Bancos reclamam 18 milhões à Orey

Entre os mais de 350 credores no PER da Orey estão os principais bancos nacionais, que reclamam 18 milhões de euros. Total dos créditos reconhecidos ascende a mais de 58 milhões.

Orey tem dívidas ao Santander, Novo Banco, BCP e CGD.

Os principais bancos nacionais como o Novo Banco, a Caixa Geral de Depósitos (CGD), o BCP e o Santander estão entre os mais de 350 credores da Orey Antunes, reclamando 18 milhões de euros. A dívida reclamada pela banca representa 30% do total dos créditos reconhecidos: 58,2 milhões de euros. De fora ficaram créditos na ordem dos 7,5 milhões, que não foram reconhecidos pelo administrador judicial do processo de recuperação da sociedade.

A Orey Antunes avançou em dezembro com um pedido de Processo Especial de Revitalização (PER). Para assegurar a sua viabilidade, pede um perdão de dívida no valor de 50 milhões de euros, que abrange não só os bancos, mas também obrigacionistas e outras entidades. O credores tinham até ao final do ano passado para reclamarem os créditos.
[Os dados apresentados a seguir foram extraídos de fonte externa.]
(** * News Genie agent: a shallow embedding of [streamlit_app.py]

    The development follows the Python module function by function.
    Python values are represented as follows.

    - [str] is [string]; every character is a code point below 256, and the
      character tables below ([lower_char], [is_space], [is_word_char]) are
      the restrictions of Python's Unicode tables to that range.
    - [int] is [Z].
    - [datetime] is a timestamp that is either naive or timezone aware;
      ordering a naive against an aware value raises [TypeError].
    - a field read from a JSON record that may hold [None] where the class
      declares [str] is an [option string].
    - [dict] with string keys is [gmap string _]; a [defaultdict(int)] is
      read with default [0].
    - exceptions are the [Raise] branch of [result]. *)

From Stdlib Require Import ZArith List Bool Ascii String Permutation Sorted Lia.
From Stdlib Require Import Numbers.DecimalString.
From stdpp Require Import gmap strings list fin_maps.

Local Open Scope Z_scope.

(** ** Exceptions *)

Inductive exn : Type := TypeError.

Inductive result (A : Type) : Type :=
| Ok (a : A)
| Raise (e : exn).
Arguments Ok {A} a.
Arguments Raise {A} e.

#[global] Instance result_ret : MRet result := fun A a => Ok a.

#[global] Instance result_bind : MBind result := fun A B k m =>
  match m with
  | Ok a => k a
  | Raise e => Raise e
  end.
Cerca de quatro semanas depois de terminado esse prazo, a lista provisória de credores da Orey deu agora entrada no tribunal de Lisboa. O Novo Banco surge como o maior credor. A instituição liderada por António Ramalho reclama créditos no valor de 8,1 milhões à empresa de transporte e logística. Grande parte desta exposição diz respeito a um empréstimo obrigacionista: 7,7 milhões. Outros 450 mil euros correspondem a créditos comuns.

A seguir surge a CGD. Ao banco público foi reconhecido um crédito de 4,7 milhões de euros. Em causa está um empréstimo no valor de 4,56 milhões, aos quais se somam 120 mil euros em juros e 3.000 euros em comissões. Foi reconhecido como sendo um crédito comum, isto apesar de o financiamento original estar garantido por ações do fundo OCP SICAR, através do qual a Orey Antunes controla os principais ativos na sua posse, nomeadamente os negócios de transporte e logística em Portugal e Espanha (empresa Horizon View) e Angola e Moçambique (empresa Lynx BV). A OCP SICAR controla ainda as chamadas “empresas técnicas” ASN e OIR.

Há cerca de um mês, a CGD disse ao ECO que “estava surpreendida com a entrada do PER” da Orey Antunes, isto apesar de ter chegado a tentar pedir a insolvência da empresa de Duarte d’Orey, como revelou o Jornal de Negócios.

Já o BCP reclama 3,3 milhões de euros à Orey, na sua maioria créditos comuns. Com exposições mais reduzidas estão o Santander Totta (1,34 milhões de euros), BBVA (338 mil euros) e Saxo Bank (153 mil euros).

Quanto é que os bancos pedem à Orey?

Fonte: Tribunal Comarca de Lisboa

Reconhecidos 58 milhões, 7,4 milhões de fora

De acordo com a lista provisória, foram reconhecidos créditos no valor de 58,2 milhões de euros, dos quais 30 milhões correspondem a um empréstimo obrigacionista subscrito por vários investidores, incluindo de sociedades da Orey. Por exemplo, há um crédito no valor de 4,1 milhões reconhecido à Orey Financial, que está em liquidação e já deixou de ter licença bancária.

Nos outros credores, onde estão os bancos e outras entidades como a Autoridade Tributária, a Segurança Social, escritórios de advogados e consultoras, fornecedores de bens e serviços como a EDP, foram reconhecidos créditos que rondam os 28 milhões de euros. Já os trabalhadores da empresa viram reconhecidos créditos no valor de cerca de 60 mil euros.

No total, foram reconhecidos créditos de 351 entidades.

Por outro lado, o administrador judicial não reconheceu créditos no valor de 7,4 milhões de euros, envolvendo mais de duas dezenas de investidores. Estes créditos dizem sobretudo respeito a um financiamento obrigacionista que tem como devedor originário uma sociedade de direito holandês chamada Araras Finance.